It is next to impossible to predict whether there will be some mismatch between what employers will require -- even in the near future -- and the skills that employees will have because we cannot forecast how the mix of goods and services will change or how the production techniques that demand skills will be altered in the future.

By Peter Cappelli

A few weeks ago, I participated in a National Academy of Science's workshop on the future of skill requirements for the U.S. economy. The question underlying the workshop was whether we will face a substantial mismatch in the future, caused either by rising requirements of jobs or by a declining workforce and declining educational achievement.

The workshop was, frankly, driven by the many employers and their associations who seem to be persuaded that they will not have enough workers with the right skills to meet their requirements in the future.

It is a simple question, but at least for me, one of the big conclusions from the workshop was to understand better why that question is so hard to answer.

The reason is because the question is predicated on some assumptions that are simply not true.

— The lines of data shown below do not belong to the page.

(** X10: a run with action ["predict"] that found no weights file and
    completed has left the trained weights in the file; running the script
    again from there trains nothing, loads exactly those weights, leaves
    the files as they are, and queries the model on the same encoding with
    the same weights, so it prints the same verdict. *)
Theorem X10_second_run_reuses_the_weights_of_the_first
    cfg (data : loaded_data) w wA :
  ACTION cfg = "predict" →
  fs w !! weights_file cfg = None →
  main cfg data w = (Ok tt, wA) →
  ∃ (trained : model_params) v line before events wB,
    fs wA !! weights_file cfg = Some trained
    ∧ log wA = before ++ [EPredict trained v; EPrint line]
    ∧ main cfg data wA = (Ok tt, wB)
    ∧ fs wB = fs wA
    ∧ log wB = log wA ++ events
               ++ [ELoadWeights (weights_file cfg) trained;
                   EPredict trained v; EPrint line]
    ∧ existsb is_fit events = false.
Proof.
  intros Hact Hnone Hmain.
  destruct (setup cfg data w) as [[[p model]|e] w1] eqn:Hsetup; cycle 1.
  { unfold main in Hmain. unfold bind at 1 in Hmain. by rewrite Hsetup in Hmain. }
  destruct (setup_quiet _ _ _ _ _ Hsetup) as [Hfs _].
  destruct (keras_fit (rng w1) model (x_shuffled p) (y_shuffled p)
              (script_fit_args cfg)) as [trained r'] eqn:Hfit.
  rewrite (main_trains _ _ _ _ _ _ trained r' Hsetup) in Hmain
    by (done || (right; by rewrite Hfs)).
  rewrite prediction_predict in Hmain by done.
  destruct (format_sentence clean_str (vocabulary p) (sequence_length cfg)
              (sentence cfg)) as [v|e] eqn:Hv; [| discriminate].
  destruct (keras_predict (with_params model trained) v) as [probs|e] eqn:Hp;
    [| discriminate].
  injection Hmain as HwA.
  assert (fs wA !! weights_file cfg = Some trained) as Hstored.
  { rewrite <- HwA. simpl. apply lookup_insert_eq. }
  assert (log wA
          = (log w1 ++ [EFit (x_shuffled p) (y_shuffled p) trained;
                        EPrint "dumping weights to file...";
                        ESaveWeights (weights_file cfg) trained])
            ++ [EPredict trained v;
                EPrint (verdict_line (sentence cfg) (mood probs))]) as HlogA.
  { by rewrite <- HwA. }
  pose proof (setup_outcome cfg data w wA) as Hsame.
  rewrite Hsetup in Hsame. simpl in Hsame.
  destruct (setup cfg data wA) as [r2 w2] eqn:Hsetup2.
  simpl in Hsame. subst r2.
  destruct (setup_quiet _ _ _ _ _ Hsetup2) as [Hfs2 (events & Hlog2 & Hquiet)].
  exists trained, v, (verdict_line (sentence cfg) (mood probs)),
    (log w1 ++ [EFit (x_shuffled p) (y_shuffled p) trained;
                EPrint "dumping weights to file...";
                ESaveWeights (weights_file cfg) trained]),
    events.
  eexists. split; [exact Hstored |]. split; [exact HlogA |].
  rewrite (main_cached _ _ _ _ _ _ trained Hsetup2 Hact) by (by rewrite Hfs2).
  rewrite prediction_predict by done. rewrite Hv, Hp. simpl.
  split; [reflexivity |]. simpl. split; [exact Hfs2 |].
  split; [| exact (quiet_events_no_fit _ Hquiet)].
  rewrite Hlog2. by rewrite <- !app_assoc.
Qed.

End FurtherScriptProperties.


(** ** The shuffle keeps every pair *)

Lemma np_index_of_nat {A : Type} (a : list A) (k : nat) (v : A) :
  a !! k = Some v → np_index a (Z.of_nat k) = Ok v.
Proof.
  intros Hk. pose proof (lookup_lt_Some _ _ _ Hk) as Hlt.
  unfold np_index.
  destruct (Z.ltb_spec (Z.of_nat k) 0); [lia |].
  destruct (Z.leb_spec 0 (Z.of_nat k)); [| lia].
  destruct (Z.ltb_spec (Z.of_nat k) (Z.of_nat (length a))); [| lia].
  simpl. by rewrite Nat2Z.id, Hk.
Qed.

Lemma fancy_index_arange {A : Type} (a : list A) :
  fancy_index a (arange (length a)) = Ok a.
Proof.
  apply comprehension_ok. apply Forall2_same_length_lookup_2.
  - unfold arange. by rewrite length_fmap, length_seq.
  - intros i x v Hx Hv. unfold arange in Hx.
    rewrite list_lookup_fmap in Hx.
    destruct (seq 0 (length a) !! i) as [j|] eqn:Hj; [| done].
    apply lookup_seq in Hj as [-> _]. injection Hx as <-.
    by apply np_index_of_nat.
Qed.

Lemma Forall2_Permutation_l {A B : Type} (R : A → B → Prop)
    (al bl : list A) (cl : list B) :
  al ≡ₚ bl → Forall2 R al cl → ∃ dl, cl ≡ₚ dl ∧ Forall2 R bl dl.
Proof.
  intros Hperm. revert cl.
  induction Hperm as [|a al bl _ IH|a a' al|al bl cl' _ IH1 _ IH2]; intros cl Hcl.
  - inversion Hcl; subst. by exists [].
  - inversion Hcl as [|? c ? cl0 Hc Hrest]; subst.
    destruct (IH _ Hrest) as (dl & Hdl & Hbl).
    exists (c :: dl). split; [by constructor | by constructor].
  - inversion Hcl as [|? c ? cl0 Hc Hrest]; subst.
    inversion Hrest as [|? c' ? cl1 Hc' Hrest']; subst.
    exists (c' :: c :: cl1). split; [apply perm_swap |].
    by repeat constructor.
  - destruct (IH1 _ Hcl) as (dl & Hdl & Hbl).
    destruct (IH2 _ Hbl) as (el & Hel & Hcl').
    exists el. split; [by etrans | done].
Qed.

(** Indexing with a permutation of the row numbers permutes the rows. *)
Lemma fancy_index_permutation {A : Type} (a : list A) (idx : list Z) :
  idx ≡ₚ arange (length a) →
  ∃ rows, fancy_index a idx = Ok rows ∧ rows ≡ₚ a.
Proof.
  intros Hidx.
  pose proof (fancy_index_arange a) as Hall. apply comprehension_ok in Hall.
  symmetry in Hidx.
  destruct (Forall2_Permutation_l _ _ _ _ Hidx Hall) as (rows & Hrows & Hrun).
  exists rows. split; [by apply comprehension_ok | by symmetry].
Qed.

Lemma zip_fmap_fmap {A B C : Type} (f : A → B) (g : A → C) (l : list A) :
  zip (f <$> l) (g <$> l) = (λ a, (f a, g a)) <$> l.
Proof. induction l as [|a l IH]; csimpl; [done | by rewrite IH]. Qed.

Lemma zip_fmap_l {A B C : Type} (f : A → C) (l : list A) (k : list B) :
  zip (f <$> l) k = prod_map f id <$> zip l k.
Proof.
  revert k. induction l as [|a l IH]; intros [|b k]; csimpl; [done.. |].
  by rewrite IH.
Qed.

Lemma Forall_fmap_Forall2 {A B C : Type} (R : B → C → Prop) (f : A → B)
    (g : A → C) (l : list A) :
  Forall (λ a, R (f a) (g a)) l → Forall2 R (f <$> l) (g <$> l).
Proof. induction 1; csimpl; by constructor. Qed.

(** The three steps of lines 104-106 on plain rows. *)
Lemma shuffle_rows {A : Type} (rows : list A) (y : list (list Z))
    (labels : list Z) (idx : list Z) :
  length rows = length y →
  comprehension argmax y = Ok labels →
  idx ≡ₚ arange (length y) →
  ∃ rs yrows ys,
    fancy_index rows idx = Ok rs
    ∧ fancy_index y idx = Ok yrows
    ∧ comprehension argmax yrows = Ok ys
    ∧ zip rs ys ≡ₚ zip rows labels.
Proof.
  intros Hlen Hlabels Hidx.
  pose proof (comprehension_length _ _ _ Hlabels) as Hlen'.
  apply comprehension_ok in Hlabels.
  set (t := zip rows (zip y labels)).
  assert (length t = length y) as Hlen_t.
  { unfold t. rewrite !length_zip. lia. }
  assert (t.*1 = rows) as Hrows.
  { unfold t. apply fst_zip. rewrite length_zip. lia. }
  assert (t.*2 = zip y labels) as Hyl.
  { unfold t. apply snd_zip. rewrite length_zip. lia. }
  assert ((t.*2).*1 = y) as Hy.
  { rewrite Hyl. apply fst_zip. lia. }
  assert ((t.*2).*2 = labels) as Hl.
  { rewrite Hyl. apply snd_zip. lia. }
  assert (Forall (λ tr, argmax tr.2.1 = Ok tr.2.2) t) as Hargmax.
  { apply Forall_lookup. intros i [r [row label]] Hi. simpl.
    unfold t in Hi. apply lookup_zip_Some in Hi as [_ Hi].
    apply lookup_zip_Some in Hi as [Hrow Hlabel].
    by eapply (Forall2_lookup_lr _ _ _ _ _ _ Hlabels). }
  destruct (fancy_index_permutation t idx) as (ts & Hts & Hperm).
  { by rewrite Hlen_t. }
  exists (ts.*1), ((ts.*2).*1), ((ts.*2).*2).
  split.
  { rewrite <- Hrows, fancy_index_fmap, Hts. done. }
  split.
  { rewrite <- Hy, !fancy_index_fmap, Hts. done. }
  split.
  { apply comprehension_ok. rewrite <- !list_fmap_compose.
    apply (Forall_fmap_Forall2 (λ row label, argmax row = Ok label)).
    by rewrite Hperm. }
  rewrite <- Hrows, <- Hl. rewrite <- !list_fmap_compose.
  rewrite !zip_fmap_fmap. by rewrite Hperm.
Qed.

Section ShuffleProperties.
Context {E : Externals}.

(** X7: on data with as many sequences as labels and no empty label row,
    the shuffle succeeds, and the shuffled (sequence, label) pairs are a
    rearrangement of the original pairs: none is lost, duplicated or
    re-paired. *)
Theorem X7_shuffle_rearranges_the_pairs
    (x : ndarray_x) (y : list (list Z)) (w : World) :
  (∀ r a, (np_permutation r a).1 ≡ₚ a) →
  length (x_rows x) = length y →
  Forall (λ row, row ≠ []) y →
  ∃ idx xs ys w' labels,
    shuffle_data x y w = (Ok (idx, xs, ys), w')
    ∧ comprehension argmax y = Ok labels
    ∧ zip (x_rows xs) ys ≡ₚ zip (x_rows x) labels.
Proof.
  intros Hperm Hlen Hrows.
  destruct (comprehension_total argmax y) as [labels Hlabels].
  { eapply Forall_impl; [exact Hrows |]. intros [|v row] Hne; [done |].
    simpl. eauto. }
  unfold shuffle_data.
  cbv [bind ret lift emit get_rng put_rng np_random_permutation]. simpl.
  pose proof (Hperm (rng w) (arange (length y))) as Hidx.
  destruct (np_permutation (rng w) (arange (length y))) as [idx r']. simpl in *.
  destruct x as [rows | rows]; simpl in *; rewrite length_fmap in Hlen;
    destruct (shuffle_rows rows y labels idx Hlen Hlabels Hidx)
      as (rs & yrows & ys & Hrs & Hyrows & Hys & Hzip);
    rewrite Hrs, Hyrows, Hys; simpl;
    eexists _, _, _, _, labels; (split; [reflexivity |]); (split; [done |]);
    simpl; rewrite !zip_fmap_l; by rewrite Hzip.
Qed.

End ShuffleProperties.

The basic assumption is that the economy is like a giant kitchen where we are collectively baking a huge number of cookies according to standard recipes. Each recipe outlines the proportion of inputs into the production process, one of which is a mix of employees with requisite skills.

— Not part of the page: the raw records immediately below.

(** ** [__call__] *)

(** X7. The call ends with exit status 1 without running the generator
    exactly when the command line parsed, no entry point is registered
    under the template name, and the listing of templates can be printed.
    A command line that does not parse never ends with exit status 1. *)
Theorem X7_exit_status_one_means_unknown_template
  (self : Runner) (items : gmap string string -> list (string * string))
  (cats : list (string * list entry))
  (entry_points : string -> list Template)
  (command_run : list string -> run_result)
  (answers argv : list string) :
  let c := __call__ self items cats entry_points command_run answers argv in
  (raised c = Some (SystemExit 1) /\ generator_args c = None)
  <-> exists t o opts,
        snd (_process_args self argv) = inr (t, o, opts)
        /\ entry_points t = []
        /\ exists text, _list_printable_templates self cats = inr text.
Proof.
  cbn zeta.
  pose proof (call_cases self items cats entry_points command_run answers argv) as H.
  cbn zeta in H.
  destruct (snd (_process_args self argv)) as [e|[[t o] opts]] eqn:E.
  - destruct H as (_ & _ & ->). split.
    + intros [[= H] _]. exfalso.
      pose proof (parse_error self argv e E 1) as Hne.
      destruct e; destruct (_list_printable_templates self cats);
        congruence.
    + intros (? & ? & ? & ? & _). discriminate.
  - destruct (entry_points t) as [|template rest] eqn:Ept.
    + destruct H as (-> & _ & ->).
      destruct (_list_printable_templates self cats) as [e|text]; split.
      * intros [? _]. discriminate.
      * intros (? & ? & ? & _ & _ & ? & ?). discriminate.
      * intros _. exists t, o, opts. eauto.
      * intros _. auto.
    + split.
      * intros [Hr Hg]. exfalso.
        destruct (Py.mem "--list-variables" (tail argv)).
        -- destruct H as (H & _). congruence.
        -- pose proof (resolve_name_cases self template o answers) as Hn.
           destruct (resolve_name self template o answers) as [|[e|n] u].
           ++ destruct H as (_ & _ & H). congruence.
           ++ destruct H as (_ & _ & H).
              destruct Hn as [[-> _]|[-> _]]; unfold black_hole in H;
                congruence.
           ++ destruct H as (H & _). congruence.
      * intros (t' & o' & opts' & [= <- <- <-] & Hnil & _). congruence.
Qed.

Lemma X7_witness :
  raised (__call__ templer_runner map_to_list
            [("Core", [{| entry_name := "basic_namespace";
                          entry_summary := "A basic namespace" |}])]
            (fun _ => []) (fun _ => Returned) [] ["nosuch"; "foo"])
  = Some (SystemExit 1).
Proof.
  refine (proj1 (proj2 (X7_exit_status_one_means_unknown_template
                          templer_runner map_to_list _ (fun _ => []) (fun _ => Returned)
                          [] ["nosuch"; "foo"]) _)).
  exists "nosuch", (Some "foo"), ∅. repeat split. eexists. reflexivity.
Defined.

(** X8. The call ends with exit status 0 without running the generator
    exactly when the operator was prompted and answered [q]: the command
    line parsed, the template exists, [--list-variables] is not among the
    tokens after the first, and no non-empty output name was given. *)
Theorem X8_exit_without_generator_means_quit
  (self : Runner) (items : gmap string string -> list (string * string))
  (cats : list (string * list entry))
  (entry_points : string -> list Template)
  (command_run : list string -> run_result)
  (answers argv : list string) :
  let c := __call__ self items cats entry_points command_run answers argv in
  (raised c = Some (SystemExit 0) /\ generator_args c = None)
  <-> exists t o opts rest,
        snd (_process_args self argv) = inr (t, o, opts)
        /\ entry_points t <> []
        /\ Py.mem "--list-variables" (tail argv) = false
        /\ PyStr.truthy o = false
        /\ answers = "q" :: rest.
Proof.
  cbn zeta.
  pose proof (call_cases self items cats entry_points command_run answers argv) as H.
  cbn zeta in H.
  destruct (snd (_process_args self argv)) as [e|[[t o] opts]] eqn:E.
  - destruct H as (_ & _ & ->). split.
    + intros [[= H] _]. exfalso.
      pose proof (parse_error self argv e E 0) as Hne.
      destruct e; destruct (_list_printable_templates self cats);
        congruence.
    + intros (? & ? & ? & ? & ? & _). discriminate.
  - destruct (entry_points t) as [|template rest] eqn:Ept.
    + destruct H as (_ & _ & ->). split.
      * intros [? _].
        destruct (_list_printable_templates self cats); discriminate.
      * intros (t' & ? & ? & ? & [= <- <- <-] & Hne & _). congruence.
    + destruct (Py.mem "--list-variables" (tail argv)) eqn:Hm.
      * destruct H as (H & _). split; [intros [_ ?]; congruence|].
        intros (? & ? & ? & ? & _ & _ & ? & _). discriminate.
      * pose proof (resolve_name_cases self template o answers) as Hn.
        destruct (resolve_name self template o answers) as [|[e|n] u].
        -- destruct H as (_ & _ & H). split; [intros [? _]; congruence|].
           intros (? & ? & ? & ? & _ & _ & _ & _ & ?).
           destruct Hn. congruence.
        -- destruct H as (Hg & _ & ->). split.
           ++ intros [[= ->] _].
              destruct Hn as [[Hbh _]|(_ & Ht & ->)]; [discriminate|].
              exists t, o, opts, u. rewrite Ept.
              repeat split; auto; discriminate.
           ++ intros (t' & o' & ? & rest' & [= <- <- <-] & _ & _ & Ht & ->).
              split; [|exact Hg].
              destruct Hn as [(_ & [(Ht' & _)|(_ & a & [= <- <-] & Hq & _)])
                             |(-> & _)];
                [congruence | contradiction | reflexivity].
        -- destruct H as (H & _). split; [intros [_ ?]; congruence|].
           intros (t' & o' & ? & rest' & [= <- <- <-] & _ & _ & Ht & ->).
           destruct Hn as (_ & [(_ & Ht' & _)|(_ & [= <- _] & Hq)]);
             congruence.
Qed.
(** * Field-count extraction of the litter-survey card reader (backend/app/ocr.py)

    A shallow embedding of [DataCardOCR.extract_field_counts],
    [DataCardOCR._find_item_count] and the public [process_image], with the
    properties of the matching engine stated and proved over it.

    Conventions of the embedding.
    - Python [str] values are [string]s; the text primitives work on the
      list of their characters.  Character classes are those of Python on
      the ASCII range: [str.lower] maps A-Z to a-z, [str.split()] and the
      regular-expression class [\s] share the whitespace set
      (9-13, 28-32), [\d] is 0-9.
    - Python [int] is [Z]; [int(...)] of a digit run is unbounded.
    - Python [float] values (OCR confidences, match qualities) are exact
      rationals [Q]; the constants 0.5 and 0.7 are [1#2] and [7#10].  The
      qualities are quotients of word counts, and for any field name of
      fewer than 10^15 words the comparisons of a quality or an overlap
      with the constants 0, 0.5 and 0.7 come out the same in double
      precision as on the exact quotients.  The comparison of two
      qualities with each other does not: two qualities that are equal as
      rationals may differ in the last place as doubles (2/6 + 0.5 is
      0.8333333333333333 there, 5/6 is 0.8333333333333334), so the sort of
      line 290 may order such a pair where [sort_matches] sees a tie.  The
      statement on the choice of the anchor is therefore made for every
      assignment of qualities to the fragments, and the statements on the
      embedded count and on the linker take the anchor as given.
    - A [dict] is a [gmap]; a fragment dict with keys text, confidence and
      box is the record [OcrItem].
    - A call that may raise an [Exception] returns an [outcome]; the global
      [_ocr_instance] is passed in and out of [get_ocr_instance] and
      [process_image].

    The callers of the extraction are embedded as well: the validation
    layer, the upload endpoint and the rows of the CSV export of
    backend/app/main.py, and the data-URI prefix handling of
    backend/utils/preprocessor.py.  Image operations, the OCR engine, the
    schema files and the formatting done by the csv module stay outside,
    as collaborators passed in. *)

From Stdlib Require Import ZArith QArith Ascii String List Bool Lia Sorted Permutation.
From Stdlib Require Import DecimalString DecimalPos.
From stdpp Require Import base option list strings gmap fin_maps.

And to make more of those cookies, we need proportionately more of the appropriate skills. Figuring out what kind of employees we need in the future is therefore pretty straight-forward -- it just depends on how many cookies you expect to have.

But here's what is wrong with that way of thinking.

First, what we're making in the kitchen of the economy changes constantly, and it is difficult to predict what consumers will order in the future. The long-term trend has been to shift the menu from manufacturing items to services, and that trend has been accelerated in the United States somewhat unpredictably by the arrival of another kitchen, this one Chinese, which turns out one heck of a cheap menu of manufactured goods.

So the shift toward services in the U.S. kitchen has accelerated faster than expected as consumers get more of their manufactured goods from China.

The best predictions of how the menu of the U.S. kitchen will change suggest a shift toward some services that are very high skill -- e.g., consulting and legal services (the latter are now by some accounts the largest "export" from New York) -- but also very low skill -- e.g., elder care.

There is some concern that, as a result, the middle of the menu has been and will continue to be hollowed out, reflected by the sharp increase in income inequality. But we don't know this with any certainty because we can't predict how consumer preferences and foreign competition will change over time.

Second and more important, the recipe we use in the kitchen of the economy changes constantly.

In part, this is what productivity growth is about: We need far fewer workers to turn out the same number of cookies now as compared to the past. How will these changes in the recipes of production play out: Will they demand more or less skill from employees?

Here, the answer from a generation of studies is quite clear: It depends on the choices made by employers.

Within the same industries right now, some employers choose recipes that require high skills from most employees while others chose ones that require a much lower-level skills, substituting expert guidance for the skill of the typical employee.

Why employers differ in their choices is something that we do not yet understand. As compared to other countries, though, the limited evidence we have suggests that U.S. employers have made more low-skill choices, at least as compared to their European counterparts.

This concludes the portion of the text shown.